WHAT YOU WILL DO –
The lines from the top of the data down to the line with "(~ In Deletion" should be repeated exactly, both ends included.

--- START ---

(** C4: whatever the collaborators do, the side effects of [_load_step] come
    in the order table creation, bulk insert, removal of the artifact, each
    at most once.  A removal is attempted only after a bulk insert that
    returned; a run without removal leaves the files as they were; so when
    the creation of the table or the bulk insert raises, the artifact is not
    deleted. *)
Theorem load_step_order (c : Collaborators) (file_path : option Path) (w : World) :
  In (phases (emitted (_load_step c file_path) w))
     [ []; [Creation]; [Insertion]; [Creation; Insertion];
       [Insertion; Deletion]; [Creation; Insertion; Deletion] ]
  /\ (In Deletion (phases (emitted (_load_step c file_path) w)) ->
      gives (db_bulk_insert c) = Return tt)
  /\ (~ In Deletion (phases (emitted (_load_step c file_path) w)) ->
      files (after (_load_step c file_path) w) = files w)
  /\ (forall e,
      In Creation (phases (emitted (_load_step c file_path) w)) ->
      gives (db_create_table c) = Raise e \/ gives (db_bulk_insert c) = Raise e ->
      ~ In Deletion (phases (emitted (_load_step c file_path) w))
      /\ files (after (_load_step c file_path) w) = files w).
Proof.
  load_walk.
  all: transform_facts.
  all: phases_norm.
  all: try (destruct Hph as [Hph|Hph]; rewrite Hph; cbn [app];
            try (specialize (Hnone Hph); specialize (Hkeep Hnone))).
  all: cbn [files snd In].
  all: repeat split; intros.
  all: try (intuition (try discriminate; congruence)); auto 10.
Qed.

(** C6: when the transform reports a failure, [_load_step] logs it and
    returns [False] at once: the world is the one the transform left, plus
    that record, and nothing of the persist phase (database connection, table
    check, table creation, bulk insert, removal of the artifact) is in the
    trace. *)
Theorem load_step_stops_on_failed_transform (c : Collaborators) (file_path : option Path)
    (w w1 w2 : World) (handler : ExcelFileHandler) (result : FileProcessingResult) :
  ExcelFileHandler_init (user_downloads_dir c) None PREFIX w = (Return handler, w1) ->
  process_most_recent_file handler c file_path w1 = (Return result, w2) ->
  success result = false ->
  _load_step c file_path w
  = (Return false, after (logger ERROR (TransformFailed (message result))) w2)
  /\ count is_persist (emitted (_load_step c file_path) w) = 0%nat.
Proof.
  intros Hinit Hproc Hfail.
  assert (Hrun : _load_step c file_path w
                 = (Return false,
                    after (logger ERROR (TransformFailed (message result))) w2)).
  { unfold _load_step, _load_body, try_except, bind.
    rewrite Hinit, Hproc, Hfail. reflexivity. }
  split; [exact Hrun|].
  destruct (ExcelFileHandler_init_runs (user_downloads_dir c) PREFIX w)
    as (o0 & w1' & t0 & Hinit' & Ht0 & _ & Hq0 & Ho0).
  rewrite Hinit in Hinit'. injection Hinit' as <- <-.
  assert (Hh : handler = mkHandler (user_downloads_dir c) PREFIX).
  { destruct Ho0 as [[Ho0 _]|(e & Ho0 & _)]; congruence. }
  subst handler.
  destruct (process_most_recent_file_runs
              (mkHandler (user_downloads_dir c) PREFIX) c file_path w1 plain_PREFIX)
    as (o1 & w2' & t1 & Hproc' & Ht1 & _ & Hq1 & _).
  rewrite Hproc in Hproc'. injection Hproc' as <- <-.
  unfold emitted, after at 1. rewrite Hrun. py_unfold. cbn [snd trace].
  rewrite Ht1, Ht0, <- !app_assoc, skipn_length_app.
  rewrite !count_app. unfold count.
  now rewrite (transform_not_persist _ Hq0), (transform_not_persist _ Hq1).
Qed.

Lemma count_cons (p : event -> bool) (ev : event) (t : list event) :
  count p (ev :: t) = ((if p ev then 1 else 0) + count p t)%nat.
Proof. unfold count. cbn [filter]. destruct (p ev); reflexivity. Qed.

Lemma forallb_count_zero (p q : event -> bool) (t : list event) :
  (forall ev, p ev = true -> q ev = false) ->
  forallb p t = true -> count q t = 0%nat.
Proof.
  intros Hpq Hp. unfold count. now rewrite (forallb_filter_nil p q t Hpq Hp).
Qed.

Ltac count_norm :=
  repeat (rewrite count_cons || rewrite count_app);
  change (count _ []) with 0%nat.

Lemma transform_no_remove_record (t : list event) :
  forallb is_transform t = true -> filter is_remove_error t = [].
Proof.
  apply forallb_filter_nil.
  intros [lv m|c0|d|p|s]; try destruct lv; try destruct m; try destruct c0; simpl;
    congruence.
Qed.

(** The run of the load stage on a file that cannot be removed. *)
Lemma load_step_failed_removal_runs (c : Collaborators) (p : Path) (w : World)
    (df out : DataFrame) :
  (path_exists (user_downloads_dir c) w || can_create (user_downloads_dir c) w)%bool = true ->
  on_disk p w = true ->
  gives (read_excel c p) = Return df ->
  gives (pandas_process c df) = Return out ->
  gives (db_enter c) = Return tt ->
  gives (db_table_exists c) = Return true
  \/ gives (db_table_exists c) = Return false /\ gives (db_create_table c) = Return tt ->
  gives (db_bulk_insert c) = Return tt ->
  removable p w = false ->
  gives (db_exit c) = Return tt ->
  exists w' t e,
    _load_step c (Some p) w = (Return true, w')
    /\ trace w' = (trace w ++ t)%list
    /\ files w' = files w
    /\ filter is_remove_error t = [Log ERROR (RemoveError e)]
    /\ (phases t = [Insertion; Deletion] \/ phases t = [Creation; Insertion; Deletion]).
Proof.
  intros Hdir Hdisk Hr Hp He Ht Hi Hrm Hx.
  unfold _load_step, _load_body, with_PostgreSQLHandler, len.
  unfold try_except at 1. unfold bind at 1.
  destruct (ExcelFileHandler_init_runs (user_downloads_dir c) PREFIX w)
    as (o0 & w1 & t0 & Hinit & Ht0 & Hf0 & Hq0 & Ho0).
  rewrite Hinit.
  destruct Ho0 as [[-> _]|(e0 & _ & _ & Hno)]; [|congruence].
  unfold bind at 1.
  assert (Hdisk1 : on_disk p w1 = true) by (unfold on_disk in *; now rewrite Hf0).
  destruct (process_succeeds (mkHandler (user_downloads_dir c) PREFIX) c p w1 df out
              Hdisk1 Hr Hp) as (w2 & Hproc & Hf1 & Ht1).
  rewrite Hproc. cbn [success dataframe negb].
  py_unfold. cbn -[delete_most_recent_file]. rewrite He.
  cbn -[delete_most_recent_file].
  assert (Hgone : forall w3, files w3 = files w2 -> removable p w3 = false).
  { intros w3 H3. rewrite (removable_files p w w3); [assumption|congruence]. }
  destruct Ht as [Ht|[Ht Hc]]; rewrite Ht; cbn -[delete_most_recent_file];
    rewrite ?Hc; cbn -[delete_most_recent_file];
    rewrite Hi; cbn -[delete_most_recent_file].
  all: match goal with
       | |- context [delete_most_recent_file ?h (Some ?q) ?W] =>
           destruct (delete_fails h q W (Hgone W eq_refl)) as (e & Hc' & Hdel);
           rewrite Hdel
       end.
  all: py_unfold; cbn; rewrite Hx; cbn.
  all: pose proof (transform_no_remove_record _ Hq0) as Hn0.
  all: transform_facts.
  all: eexists _, _, e; split; [reflexivity|]; cbn [trace files].
  all: rewrite Ht1, Ht0, <- !app_assoc; cbn [app].
  all: split; [reflexivity|]; split; [congruence|].
  all: repeat (rewrite filter_app || cbn [filter is_remove_error]).
  all: phases_norm.
  all: rewrite Hn0; auto.
Qed.

(** C9: the transform has succeeded on a file that the system then refuses
    to remove, the connection was opened, the table was there or was
    created, and the bulk insert returned.  Then the removal fails; its
    exception is caught by [delete_most_recent_file] and logged, once; the
    files are as they were; and [_load_step] returns [True] provided that
    the connection is released without an exception. *)
Theorem load_step_survives_failed_removal (c : Collaborators) (p : Path) (w : World)
    (df out : DataFrame) :
  (path_exists (user_downloads_dir c) w || can_create (user_downloads_dir c) w)%bool = true ->
  on_disk p w = true ->
  gives (read_excel c p) = Return df ->
  gives (pandas_process c df) = Return out ->
  gives (db_enter c) = Return tt ->
  gives (db_table_exists c) = Return true
  \/ gives (db_table_exists c) = Return false /\ gives (db_create_table c) = Return tt ->
  gives (db_bulk_insert c) = Return tt ->
  removable p w = false ->
  gives (db_exit c) = Return tt ->
  fst (_load_step c (Some p) w) = Return true
  /\ files (after (_load_step c (Some p)) w) = files w
  /\ (exists e, filter is_remove_error (emitted (_load_step c (Some p)) w)
                = [Log ERROR (RemoveError e)])
  /\ (phases (emitted (_load_step c (Some p)) w) = [Insertion; Deletion]
      \/ phases (emitted (_load_step c (Some p)) w) = [Creation; Insertion; Deletion]).
Proof.
  intros Hdir Hdisk Hr Hp He Ht Hi Hrm Hx.
  destruct (load_step_failed_removal_runs c p w df out Hdir Hdisk Hr Hp He Ht Hi Hrm Hx)
    as (w' & t & e & Hrun & Htr & Hf & Herr & Hph).
  rewrite (emitted_extends (_load_step c (Some p)) w t)
    by (unfold after; rewrite Hrun; exact Htr).
  unfold after. rewrite Hrun. cbn [fst snd]. eauto.
Qed.

Lemma load_step_stops_on_failed_transform_witness :
  _load_step bad_sheet (Some report) desk
  = (Return false, after (logger ERROR (TransformFailed (message unreadable))) desk_unread)
  /\ count is_persist (emitted (_load_step bad_sheet (Some report)) desk) = 0%nat.
Proof.
  apply (load_step_stops_on_failed_transform bad_sheet (Some report) desk desk_handled
           desk_unread (mkHandler downloads PREFIX) unreadable).
  - vm_compute. reflexivity.
  - vm_compute. reflexivity.
  - reflexivity.
Defined.

(** On a machine where the report cannot be removed the load stands. *)
Lemma load_step_survives_failed_removal_witness :
  fst (_load_step smooth (Some report) desk_locked) = Return true
  /\ files (after (_load_step smooth (Some report)) desk_locked) = files desk_locked
  /\ (exists e, filter is_remove_error (emitted (_load_step smooth (Some report)) desk_locked)
                = [Log ERROR (RemoveError e)])
  /\ (phases (emitted (_load_step smooth (Some report)) desk_locked) = [Insertion; Deletion]
      \/ phases (emitted (_load_step smooth (Some report)) desk_locked)
         = [Creation; Insertion; Deletion]).
Proof.
  apply (load_step_survives_failed_removal smooth report desk_locked
           [["2025-11-03"; "4711"]] [["2025-11-03"; "4711"]]).
  - reflexivity.
  - reflexivity.
  - reflexivity.
  - reflexivity.
  - reflexivity.
  - right. split; reflexivity.
  - reflexivity.
  - reflexivity.
  - reflexivity.
Defined.

(** What the run on [desk_locked] leaves in the trace for the removal. *)
Example load_step_locked_report :
  filter is_removal (emitted (_load_step smooth (Some report)) desk_locked)
  = [Unlink report;
     Log ERROR (RemoveError (os_error PermissionError "13" "Permission denied"
                               (str_path report)))].
Proof. vm_compute. reflexivity. Qed.

(** The [try] block does raise, for instance when the database refuses the
    rows: the stage turns that into [False] and the artifact stays. *)
Example load_step_full_disk :
  fst (_load_body full_disk (Some report) desk)
  = Raise (mkExn OtherException "could not extend file")
  /\ fst (_load_step full_disk (Some report) desk) = Return false
  /\ files (after (_load_step full_disk (Some report)) desk) = files desk.
Proof. vm_compute. repeat split. Qed.

(** Without the file nothing is loaded: [pd.read_excel] cannot open it, the
    transform fails and the database is never called. *)
Example load_step_without_report :
  fst (_load_step smooth (Some report) world0) = Return false
  /\ count is_persist (emitted (_load_step smooth (Some report)) world0) = 0%nat.
Proof. vm_compute. split; reflexivity. Qed.



(** ** Falling back to the most recent file *)

Lemma has_mtime_modified (f : File) : has_mtime f = true -> mtime f = Some (modified f).
Proof. unfold has_mtime, modified. destruct (mtime f); [reflexivity|discriminate]. Qed.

--- END ---

SOLUTION FOR THIS EXERCISE –
(** C4: whatever the collaborators do, the side effects of [_load_step] come
    in the order table creation, bulk insert, removal of the artifact, each
    at most once.  A removal is attempted only after a bulk insert that
    returned; a run without removal leaves the files as they were; so when
    the creation of the table or the bulk insert raises, the artifact is not
    deleted. *)
Theorem load_step_order (c : Collaborators) (file_path : option Path) (w : World) :
  In (phases (emitted (_load_step c file_path) w))
     [ []; [Creation]; [Insertion]; [Creation; Insertion];
       [Insertion; Deletion]; [Creation; Insertion; Deletion] ]
  /\ (In Deletion (phases (emitted (_load_step c file_path) w)) ->
      gives (db_bulk_insert c) = Return tt)
  /\ (~ In Deletion (phases (emitted (_load_step c file_path) w)) ->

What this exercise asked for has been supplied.